Date of Jyotisa Vedanga

Koenraad Elst koenraad.elst at PANDORA.BE
Thu Mar 23 09:43:16 UTC 2000


 Stephen Hodge <s.hodge at PADMACHOLING.FREESERVE.CO.UK>
 23 maart 2000 1:44
wrote:

> those blonde
> aryans again ?
    My hypothesis is that the initial PIE speakers were not blond at all, at
least not more than your average Panjabi Sardar, but the first population to
whom they imparted their language, in Central Asia, may well have been
predominantly blond, witness the blond mummies of Xinjiang or the remaining
blond populations in Afghan/Pakistan, like the Kalash Kafirs, this after
millennia of decrease (blondness being a recessive trait).  So, the Yellow
Emperor, bringing civilization from an Indian colony or ex-colony in Central
Asia, may well have been a fair-haired type.
    Incidentally, a recent issue of Discover monthly reports that Oetzi, the
Tiroler iceman of ca. 3000 BC, had tattoos on his body, exactly on the
location of a number of acupuncture points.  Now, the Yellow Emperor was
credited with the invention of Chinese medicine.  Both Oetzi's tribe and the
Yellow Emperor came from somewhere in Central Asia, which in turn was in the
Indian sphere of influence.  And Indian medicine does have a tradition
(likely much older than its first appearance in writing) of acu-points...
    To make matters worse (for opponents of eccentric flights of fancy),
Jean-Pierre Voiret has reported (Asiatische Studien, Bern 1997/4) finds of
quasi-runic inscriptions near Xi'an dated to the 3rd millennium BC, of
undatable quasi-runic inscriptions in the Altai region, and the persistence
of quasi-runic signs in the Lolo alphabet in SW China.  Chang's IE-Chinese
vocabulary (Indo-Platonic Papers 1988) contains many words attested only in
the Celtic or Germanic branches of IE, like ma, "horse", cfr. mare).
Gamkrelidze and Ivanov, while locating the PIE Urheimat in Anatolia, have
the Germanic branch first travel to the Altai region before turning
westward, to account for Altaic rock drawings reminiscent of Germanic
mythology and Germanic-Yeniseian lexical exchanges.  Of course, all this is
easily taken care of in a Central-Asian Urheimat theory, or in a South-Asian
one which takes Central Asia as a secondary centre of dispersal.
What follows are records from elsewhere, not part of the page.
(* ===== verification/Kernel.v ===== *)
(** * Documented behaviour of the kernel

    What the manuals promise of message queues and of files, as hypotheses on the
    environment.  The state of a queue or of a file is not given: it is read off the
    history of calls and answers, from the call that created it on.  Nothing is
    assumed of descriptors, queues and files that the history did not open or create,
    so a program that uses a wrong one gets no promise at all.

    A history is that of the whole system, with the calls of all its processes:
    descriptors, streams and queue identifiers are numbered across processes. *)
From Stdlib Require Import ZArith Lia Ascii.
From S2P Require Import Prelude Os CError Scenario Queue Posix SystemV.
#[local] Set Default Goal Selector "!".

(** ** POSIX message queues *)

(** The name and the flags with which a descriptor is open.  Once its queue has lost
    its name nothing is known of the descriptor. *)
Fixpoint mq_on (tr : trace) (d : Z) : option (string * Z) :=
  match tr with
  | [] => None
  | Ev c r :: tr =>
      match c in sys A return A -> option (string * Z) with
      | Mq_open name oflag _ _ =>
          fun r => if (r =? d) && negb (r =? NOT_MQD_T) then Some (name, oflag) else mq_on tr d
      | Mq_close d' => fun r => if (d' =? d) && (r =? 0) then None else mq_on tr d
      | Mq_unlink name =>
          fun r => match mq_on tr d with
                   | Some (n, f) => if String.eqb n name && (r =? 0) then None else Some (n, f)
                   | None => None
                   end
      | _ => fun _ => mq_on tr d
      end r
  end.

(** Whether [d] is a descriptor of the queue [name]. *)
Definition on_queue (tr : trace) (d : Z) (name : string) : bool :=
  match mq_on tr d with Some (n, _) => String.eqb n name | None => false end.

(** The attributes and the messages of the queue [name], oldest first, since it was
    created. *)
Fixpoint mq_queue (tr : trace) (name : string) : option (mq_attr * list (list ascii)) :=
  match tr with
  | [] => None
  | Ev c r :: tr =>
      let now := mq_queue tr name in
      match c in sys A return A -> option (mq_attr * list (list ascii)) with
      | Mq_open n oflag _ attr =>
          fun r => if String.eqb n name && negb (r =? NOT_MQD_T)
                      && HAS_FLAG oflag O_CREAT && HAS_FLAG oflag O_EXCL
                   then Some (attr, []) else now
      | Mq_send d m =>
          fun r => match now with
                   | Some (attr, q) =>
                       Some (attr, if on_queue tr d name && (r =? 0) then q ++ [m] else q)
                   | None => None
                   end
      | Mq_receive d _ =>
          fun r => match now, r with
                   | Some (attr, q), Some _ => Some (attr, if on_queue tr d name then tail q else q)
                   | _, _ => now
                   end
      | Mq_unlink n => fun r => if String.eqb n name && (r =? 0) then None else now
      | _ => fun _ => now
      end r
  end.

(** The access modes: 0 to read, 1 to write, 2 for both. *)
Definition may_read (oflag : Z) : bool := (Z.land oflag 3 =? 0) || (Z.land oflag 3 =? 2).
Definition may_write (oflag : Z) : bool := (Z.land oflag 3 =? 1) || (Z.land oflag 3 =? 2).

(** [mq_open(3)], [mq_getattr(3)], [mq_send(3)], [mq_receive(3)]. *)
Class MqKernel `{EV : !Env} : Prop := {
  (* a new descriptor is not one that is open *)
  mq_open_new tr name oflag mode attr d e :
    env_call _ tr (Mq_open name oflag mode attr) = (d, e) -> d <> NOT_MQD_T -> mq_on tr d = None;
  (* the attributes are those of the creation *)
  mq_getattr_ok tr d name oflag attr q :
    mq_on tr d = Some (name, oflag) -> mq_queue tr name = Some (attr, q) ->
    exists e, env_call _ tr (Mq_getattr d) = (Some attr, e);
  (* a message that fits is accepted while there is room *)
  mq_send_ok tr d name oflag attr q m :
    mq_on tr d = Some (name, oflag) -> may_write oflag = true -> mq_queue tr name = Some (attr, q) ->
    Z.of_nat (length q) < mq_maxmsg attr -> Z.of_nat (length m) <= mq_msgsize attr ->
    exists e, env_call _ tr (Mq_send d m) = (0, e);
  (* the oldest message is delivered into a buffer of at least the message size *)
  mq_receive_ok tr d name oflag attr m q n :
    mq_on tr d = Some (name, oflag) -> may_read oflag = true -> mq_queue tr name = Some (attr, m :: q) ->
    mq_msgsize attr <= n ->
    exists e, env_call _ tr (Mq_receive d n) = (Some m, e)
}.

(** ** System V message queues *)

(** The messages of a queue, with their types, oldest first, since it was created. *)
Fixpoint sv_queue (tr : trace) (qid : Z) : option (list (Z * list ascii)) :=
  match tr with
  | [] => None
  | Ev c r :: tr =>
      let now := sv_queue tr qid in
      match c in sys A return A -> option (list (Z * list ascii)) with
      | Msgget _ flags =>
          fun r => if (r =? qid) && negb (r =? -1) && HAS_FLAG flags IPC_CREAT && HAS_FLAG flags IPC_EXCL
                   then Some [] else now
      | Msgsnd q mtype text =>
          fun r => if (q =? qid) && (r =? 0) then (fun l => l ++ [(mtype, text)]) <$> now else now
      | Msgrcv q _ =>
          fun r => match r with Some _ => if q =? qid then tail <$> now else now | None => now end
      | Msgctl_rmid q => fun r => if (q =? qid) && (r =? 0) then None else now
      | _ => fun _ => now
      end r
  end.

(** The queue that was created for a key. *)
Fixpoint sv_key (tr : trace) (key : Z) : option Z :=
  match tr with
  | [] => None
  | Ev c r :: tr =>
      match c in sys A return A -> option Z with
      | Msgget k flags =>
          fun r => if (k =? key) && negb (r =? -1) && HAS_FLAG flags IPC_CREAT && HAS_FLAG flags IPC_EXCL
                   then Some r else sv_key tr key
      | Msgctl_rmid q =>
          fun r => match sv_key tr key with
                   | Some qid => if (q =? qid) && (r =? 0) then None else Some qid
                   | None => None
                   end
      | _ => fun _ => sv_key tr key
      end r
  end.

(** The key [ftok] gave for a file and an identifier, since the file was created. *)
Fixpoint ftok_of (tr : trace) (path : string) (id : Z) : option Z :=
  match tr with
  | [] => None
  | Ev c r :: tr =>
      match c in sys A return A -> option Z with
      | Ftok p i =>
          fun r => if String.eqb p path && (i =? id) && negb (r =? -1) then Some r else ftok_of tr path id
      | Fopen p mode =>
          fun r => match r with
                   | Some _ => if String.eqb p path && negb (String.eqb mode "r") then None
                               else ftok_of tr path id
                   | None => ftok_of tr path id
                   end
      | Unlink p => fun r => if String.eqb p path && (r =? 0) then None else ftok_of tr path id
      | _ => fun _ => ftok_of tr path id
      end r
  end.

(** The bytes of text that messages take. *)
Definition text_bytes (l : list (Z * list ascii)) : Z :=
  Z.of_nat (list_sum (map (fun m => length m.2) l)).

(** [ftok(3)], [msgget(2)], [msgctl(2)], [msgsnd(2)] and [msgrcv(2)] on a system with
    room for [n] bytes in a queue ([msg_qbytes]) and messages of at most [msgmax]
    bytes ([MSGMAX]). *)
Class SvKernel (n msgmax : Z) `{EV : !Env} : Prop := {
  ftok_same tr path id key :
    ftok_of tr path id = Some key -> exists e, env_call _ tr (Ftok path id) = (key, e);
  msgget_same tr key qid flags :
    sv_key tr key = Some qid -> HAS_FLAG flags IPC_CREAT = false ->
    exists e, env_call _ tr (Msgget key flags) = (qid, e);
  stat_same tr qid l :
    sv_queue tr qid = Some l -> exists e, env_call _ tr (Msgctl_stat qid) = (Some n, e);
  (* room is counted in bytes of text and in messages *)
  msgsnd_ok tr qid l mtype text :
    sv_queue tr qid = Some l -> 0 < mtype -> Z.of_nat (length text) <= msgmax ->
    text_bytes l + Z.of_nat (length text) <= n -> Z.of_nat (length l) < n ->
    exists e, env_call _ tr (Msgsnd qid mtype text) = (0, e);
  msgrcv_ok tr qid size mtype text l :
    sv_queue tr qid = Some ((mtype, text) :: l) -> Z.of_nat (length text) <= size ->
    exists e, env_call _ tr (Msgrcv qid size) = (Some (mtype, text), e)
}.

(** ** Files that hold one integer *)

(** The file of an open stream at its start, and the mode.  Nothing is known once
    something was read or printed, or when the file was removed or is written by
    another stream. *)
Fixpoint stream_of (tr : trace) (fp : Z) : option (string * string) :=
  match tr with
  | [] => None
  | Ev c r :: tr =>
      let unless (b : bool) (path : string) :=
        match stream_of tr fp with
        | Some (p, m) => if b && String.eqb p path then None else Some (p, m)
        | None => None
        end in
      match c in sys A return A -> option (string * string) with
      | Fopen path mode =>
          fun r => match r with
                   | Some fp' => if fp' =? fp then Some (path, mode)
                                 else unless (negb (String.eqb mode "r")) path
                   | None => stream_of tr fp
                   end
      | Freopen _ _ fp' | Fread_int fp' | Fprintf fp' _ | Fclose fp' =>
          fun _ => if fp' =? fp then None else stream_of tr fp
      | Unlink path => fun r => unless (r =? 0) path
      | _ => fun _ => stream_of tr fp
      end r
  end.

(** The first integer written to a stream since it was opened. *)
Fixpoint written (tr : trace) (fp : Z) : option Z :=
  match tr with
  | [] => None
  | Ev c r :: tr =>
      match c in sys A return A -> option Z with
      | Fopen _ _ =>
          fun r => match r with
                   | Some fp' => if fp' =? fp then None else written tr fp
                   | None => written tr fp
                   end
      | Fwrite_int fp' v =>
          fun r => if (fp' =? fp) && (r =? 1)
                   then Some (match written tr fp with Some v0 => v0 | None => v end)
                   else written tr fp
      | _ => fun _ => written tr fp
      end r
  end.

(** The integer at the start of a file: what was written to it by a stream that was
    flushed or closed since. *)
Fixpoint int_file (tr : trace) (path : string) : option Z :=
  match tr with
  | [] => None
  | Ev c r :: tr =>
      let flushed fp :=
        match stream_of tr fp, written tr fp with
        | Some (p, _), Some v => if String.eqb p path then Some v else int_file tr path
        | _, _ => int_file tr path
        end in
      match c in sys A return A -> option Z with
      | Fopen p mode =>
          fun r => match r with
                   | Some _ => if String.eqb p path && negb (String.eqb mode "r") then None
                               else int_file tr path
                   | None => int_file tr path
                   end
      | Fflush fp | Fclose fp => fun _ => flushed fp
      | Unlink p => fun r => if String.eqb p path && (r =? 0) then None else int_file tr path
      | _ => fun _ => int_file tr path
      end r
  end.

(** [fread(3)]: what was written and flushed is read back. *)
Class FileKernel `{EV : !Env} : Prop :=
  fread_ok tr fp path v :
    stream_of tr fp = Some (path, "r") -> int_file tr path = Some v ->
    exists e, env_call _ tr (Fread_int fp) = (Some v, e).

(** ** Calls that do not matter *)

(** The calls that open, close, create or remove a queue, or use one. *)
Definition queue_call (A : Set) (c : sys A) : Prop :=
  match c with
  | Mq_open _ _ _ _ | Mq_close _ | Mq_unlink _ | Mq_send _ _ | Mq_receive _ _
  | Msgget _ _ | Msgctl_rmid _ | Msgsnd _ _ _ | Msgrcv _ _ => True
  | _ => False
  end.

Definition no_queue_call (A : Set) (c : sys A) : Prop := ~ queue_call A c.

Lemma reporting_no_queue A c : reporting A c -> no_queue_call A c.
Proof. unfold no_queue_call. destruct c; simpl; tauto. Qed.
> Chinese scholars now date the earliest proto-writing in China to
> around 4000 BCE based on the pottery fragments found at Banpo near
> Xi'an and elsewhere.   A trifle early for Harappa ?

    Yes, but not for the pre-Harappan cultures which developed locally over
millennia.  Writing or proto-writing is considerably older than its
schoolbook genesis in Sumeria 3100 BC, as more and more findings from Vinca
(Serbia) to the Harappan area keep on testifying.  Of course, the older it
gets, the scarcer the traces of such writing; but I guess any
ancient-historian is aware beforehand that what he finds is but a small
fragment of what was originally there.  Which is why I find it amazing that
scholars keep on asserting that writing was unknown in India in the
millennium preceding the Mauryas, when by all accounts sizable states (not
just the Nanda empire, even the Magadha state was already big enough to
require a complex administration) and intellectual works of high complexity
were being created.  The discrepancy between India's civilizational
achievements in the pre-Maurya age and its alleged illiteracy in that
alleged Dark Age is enormous.  At best, it is a tribute to the exceptional
brain capacity of those illiterate Indians.